Charles Fain Lehman of the Washington Free Beacon looks into the factors contributing to a decline in marriage rates.

A startling number of young women are unable to find a spouse, and new research from a group of economists suggests their would-be partners are just not up to snuff.

The new paper—the work of economists from Cornell, Brigham Young University, and Southern Utah University—explores why today’s young women are marrying later or not at all, linking the trend to a series of changes in American society: mass incarceration, economic inequality, and women’s arrival on the college campus.

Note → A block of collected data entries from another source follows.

(* ===== verification/Pyplot.v ===== *)
(** * Pyplot: the figures of lines 29-92 and pyplot's global state

    [matplotlib.pyplot] keeps a global state: the open figures, in the
    order they were last activated ([Gcf.figs]; the active figure is the
    last), each figure its list of axes ([Figure.axes]) and its current
    axes, and each axes its current image ([Axes._current_image]).  The
    script draws through that state: [sns.regplot] and [sns.boxplot]
    (lines 29, 36) draw on [plt.gca()], [plt.ylim] (line 30) sets the
    bottom of [plt.gca()], [plt.pcolor] (line 72) draws on [plt.gca()] and
    makes the mesh the current image, [plt.colorbar()] (line 73) needs
    that image, [plt.subplots()] (line 77) opens a figure and gives its
    axes by handle, [axis.pcolor] (line 78) draws on that axes without
    making the mesh current, [plt.xticks(rotation=90)] (line 89) rotates
    the x labels of [plt.gca()], and [figure.colorbar(image)] (line 91)
    adds a colour bar to the figure of [image].

    [plt.show()] (lines 31, 37, 74, 92) depends on the backend: with a
    GUI backend (or the inline backend of a notebook) it displays every
    open figure and closes them all once the windows are closed; with the
    non-interactive Agg backend it displays nothing and the figures stay
    open.  The state is [pyplot], a list of [figure] records; each call is
    a function on it ([plt_*] for pyplot's functions, [ax_*] and [fig_*]
    for methods called on a handle); [plots] runs lines 29-92 and returns
    what each [show] displays.  The tick state of an axes is
    [Heatmap.axes], so lines 81-86 are [Heatmap.run] on the axes of
    line 77.

    Seaborn's own changes to its axes (labels, categorical ticks of the
    box plot) and the geometry (the space a colour bar takes from its
    axes) are not modelled: an axes records what is drawn on it, in
    order. *)

From S2P Require Import Prelude GroupBy Heatmap.

Module Pyplot.

Import Heatmap.

(** ** State *)

(** What is drawn on an axes. *)
Inductive artist :=
| ARegplot
| ABoxplot
| AMesh (t : pivot_table string string)
| AColorbar.

Record paxes := PAxes {
  artists : list artist;
  ylim_bottom : option Q;
  ticks : Heatmap.axes;
  xrotation : option Z;
  cur_image : option nat
}.

Record figure := Fig {
  num : nat;
  fig_axes : list paxes;
  fig_cur : option nat
}.

(** [Gcf.figs]: the open figures, the active one last. *)
Definition pyplot := list figure.

(** The [axis] of [figure, axis = plt.subplots()]: its figure's number and
    its position in [Figure.axes]. *)
Record ax_handle := AxH { h_fig : nat; h_ax : nat }.

(** The collection [pcolor] returns: its axes and its position there. *)
Record mesh := Mesh { m_axes : ax_handle; m_idx : nat }.

Definition empty_axes : paxes := PAxes [] None fresh_axes None None.

Definition draw (a : artist) (p : paxes) : paxes :=
  PAxes (artists p ++ [a]) (ylim_bottom p) (ticks p) (xrotation p) (cur_image p).

Definition with_ylim (q : Q) (p : paxes) : paxes :=
  PAxes (artists p) (Some q) (ticks p) (xrotation p) (cur_image p).

Definition with_ticks (tk : Heatmap.axes) (p : paxes) : paxes :=
  PAxes (artists p) (ylim_bottom p) tk (xrotation p) (cur_image p).

Definition with_xrotation (r : Z) (p : paxes) : paxes :=
  PAxes (artists p) (ylim_bottom p) (ticks p) (Some r) (cur_image p).

(** [Axes._sci(im)]. *)
Definition with_image (k : nat) (p : paxes) : paxes :=
  PAxes (artists p) (ylim_bottom p) (ticks p) (xrotation p) (Some k).

(** ** Figures *)

(** [Figure.sca(ax)]. *)
Definition sca (i : nat) (f : figure) : figure := Fig (num f) (fig_axes f) (Some i).

(** [Figure._add_axes_internal]: append the axes and make it current. *)
Definition add_axes (p : paxes) (f : figure) : figure * nat :=
  (Fig (num f) (fig_axes f ++ [p]) (Some (length (fig_axes f))), length (fig_axes f)).

(** [Figure.add_subplot()]. *)
Definition add_subplot (f : figure) : figure * nat := add_axes empty_axes f.

(** [Figure.gca()]: the current axes, a new subplot when there is none. *)
Definition fig_gca (f : figure) : figure * nat :=
  match fig_cur f with Some i => (f, i) | None => add_subplot f end.

(** [Figure._gci()]: the current image of the current axes, else of the
    last axes ([reversed(self.axes)]) that has one. *)
Definition fig_gci (f : figure) : option mesh :=
  match fig_cur f with
  | None => None
  | Some i =>
      match fig_axes f !! i ≫= cur_image with
      | Some k => Some (Mesh (AxH (num f) i) k)
      | None => head (omap (fun '(j, p) => Mesh (AxH (num f) j) <$> cur_image p)
                           (rev (imap pair (fig_axes f))))
      end
  end.

(** ** pyplot *)

(** [plt.figure()]: the number [max(get_fignums()) + 1], or 1. *)
Definition next_num (s : pyplot) : nat := S (list_max (map num s)).

(** [plt.gcf()]: the active figure, a new one when none is open; returned
    with the other figures, the state being [pre ++ [f]]. *)
Definition plt_gcf (s : pyplot) : pyplot * figure :=
  match last s with
  | Some f => (removelast s, f)
  | None => ([], Fig (next_num s) [] None)
  end.

(** [plt.gca()] = [gcf().gca()]. *)
Definition plt_gca (s : pyplot) : pyplot * ax_handle :=
  let '(pre, f) := plt_gcf s in
  let '(f', i) := fig_gca f in
  (pre ++ [f'], AxH (num f') i).

Definition on_figure (n : nat) (g : figure -> figure) (s : pyplot) : pyplot :=
  map (fun f => if num f =? n then g f else f) s.

Definition on_axes (h : ax_handle) (g : paxes -> paxes) : pyplot -> pyplot :=
  on_figure (h_fig h) (fun f => Fig (num f) (alter g (h_ax h) (fig_axes f)) (fig_cur f)).

Definition axes_at (h : ax_handle) (s : pyplot) : option paxes :=
  f ← List.find (fun f => num f =? h_fig h) s; fig_axes f !! h_ax h.

(** [sns.regplot(..., data=df)] and [sns.boxplot(...)] with [ax=None]
    draw on [plt.gca()]. *)
Definition plt_regplot (s : pyplot) : pyplot := let '(s1, h) := plt_gca s in on_axes h (draw ARegplot) s1.

Definition plt_boxplot (s : pyplot) : pyplot := let '(s1, h) := plt_gca s in on_axes h (draw ABoxplot) s1.

(** [plt.ylim(q,)] = [gca().set_ylim(q)]: the bottom, the top kept. *)
Definition plt_ylim (q : Q) (s : pyplot) : pyplot := let '(s1, h) := plt_gca s in on_axes h (with_ylim q) s1.

(** [axis.pcolor(C)]: the collection is added and returned. *)
Definition ax_pcolor (h : ax_handle) (t : pivot_table string string) (s : pyplot) : pyplot * mesh :=
  let k := match axes_at h s with Some p => length (artists p) | None => 0%nat end in
  (on_axes h (draw (AMesh t)) s, Mesh h k).

(** [plt.pcolor(C)]: [gca().pcolor(C)], then [sci] of the result. *)
Definition plt_pcolor (t : pivot_table string string) (s : pyplot) : pyplot * mesh :=
  let '(s1, h) := plt_gca s in
  let '(s2, m) := ax_pcolor h t s1 in
  (on_axes h (with_image (m_idx m)) s2, m).

(** [plt.gci()] = [gcf()._gci()]. *)
Definition plt_gci (s : pyplot) : pyplot * option mesh :=
  let '(pre, f) := plt_gcf s in (pre ++ [f], fig_gci f).

Definition colorbar_axes : paxes := draw AColorbar empty_axes.

(** [Figure.colorbar(mappable)]: the colour bar axes goes into the figure
    of [mappable.axes]; [fig.sca(current_ax)] undoes the change of the
    current axes. *)
Definition fig_colorbar (m : mesh) (s : pyplot) : pyplot :=
  on_figure (h_fig (m_axes m))
    (fun f => let '(f1, i) := fig_gca f in sca i (add_axes colorbar_axes f1).1) s.

Definition colorbar_msg : string :=
  "No mappable was found to use for colorbar creation. First define a mappable such as an image (with imshow) or a contour set (with contourf).".

(** [plt.colorbar()]: [gci()], [RuntimeError] when there is none. *)
Definition plt_colorbar (s : pyplot) : result pyplot :=
  let '(s1, om) := plt_gci s in
  match om with
  | None => Err (RuntimeError colorbar_msg)
  | Some m => Ok (fig_colorbar m s1)
  end.

(** [plt.xticks(rotation=r)]: the x tick labels of [plt.gca()]. *)
Definition plt_xticks_rotation (r : Z) (s : pyplot) : pyplot :=
  let '(s1, h) := plt_gca s in on_axes h (with_xrotation r) s1.

(** [plt.subplots()]: a new active figure with one axes. *)
Definition plt_subplots (s : pyplot) : pyplot * ax_handle :=
  let '(f, i) := add_subplot (Fig (next_num s) [] None) in (s ++ [f], AxH (num f) i).

(** Tick calls on the axes of a handle (lines 81-86). *)
Definition ax_tick_calls (h : ax_handle) (cs : list axis_call) (s : pyplot) : result pyplot :=
  match axes_at h s with
  | Some p => let* tk := Heatmap.run cs (ticks p) in Ok (on_axes h (with_ticks tk) s)
  | None => Ok s
  end.

Inductive backend := Gui | Agg.

(** [plt.show()]: what it displays, and the state after it. *)
Definition plt_show (b : backend) (s : pyplot) : list figure * pyplot :=
  match b with Gui => (s, []) | Agg => ([], s) end.

(** ** Lines 29-92 *)

Definition plots (b : backend) (t : pivot_table string string) : result (list (nat * list figure) * pyplot) :=
  let s := plt_regplot [] in
  let s := plt_ylim 0 s in
  let '(d31, s) := plt_show b s in
  let s := plt_boxplot s in
  let '(d37, s) := plt_show b s in
  let '(s, _) := plt_pcolor t s in
  let* s := plt_colorbar s in
  let '(d74, s) := plt_show b s in
  let '(s, axis) := plt_subplots s in
  let '(s, image) := ax_pcolor axis t s in
  let* s := ax_tick_calls axis (label_calls t) s in
  let s := plt_xticks_rotation 90 s in
  let s := fig_colorbar image s in
  let '(d92, s) := plt_show b s in
  Ok ([(31%nat, d31); (37%nat, d37); (74%nat, d74); (92%nat, d92)], s).

(** ** Any sequence of calls *)

(** A pyplot call of the kinds the script makes, with any arguments. *)
Inductive call :=
| CRegplot
| CBoxplot
| CYlim (q : Q)
| CShow
| CPcolor (t : pivot_table string string)
| CColorbar
| CSubplots
| CAxPcolor (h : ax_handle) (t : pivot_table string string)
| CAxTicks (h : ax_handle) (cs : list axis_call)
| CXticks (r : Z)
| CFigColorbar (m : mesh).

Definition exec (b : backend) (c : call) (s : pyplot) : result pyplot :=
  match c with
  | CRegplot => Ok (plt_regplot s)
  | CBoxplot => Ok (plt_boxplot s)
  | CYlim q => Ok (plt_ylim q s)
  | CShow => Ok (plt_show b s).2
  | CPcolor t => Ok (plt_pcolor t s).1
  | CColorbar => plt_colorbar s
  | CSubplots => Ok (plt_subplots s).1
  | CAxPcolor h t => Ok (ax_pcolor h t s).1
  | CAxTicks h cs => ax_tick_calls h cs s
  | CXticks r => Ok (plt_xticks_rotation r s)
  | CFigColorbar m => Ok (fig_colorbar m s)
  end.

(** The states a program reaches from [import matplotlib.pyplot]. *)
Inductive reachable (b : backend) : pyplot -> Prop :=
| reach_init : reachable b []
| reach_step c s s' : reachable b s -> exec b c s = Ok s' -> reachable b s'.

Today’s young adults are opting to both marry later and less often than their parents and grandparents did. The share of women aged 25 to 45 who are married has declined more or less continuously since about 1970, dropping from more than 80 percent to about 50 percent in half a century. …

… Researchers approached the question of marriage from a market perspective in which “buyers” and “sellers” try to pair off to reach mutually satisfactory arrangements. In this model, people usually pair with others who are mostly like them—what is called “assortative mating.”

What, then, is causing the “mismatch” in which unmarried men would need to be 55 percent wealthier, 26 percent more employed, and 18 percent more educated in order to properly match with today’s bachelorettes? The answer is both an oversupply of low-achieving men and an oversupply of high-achieving women.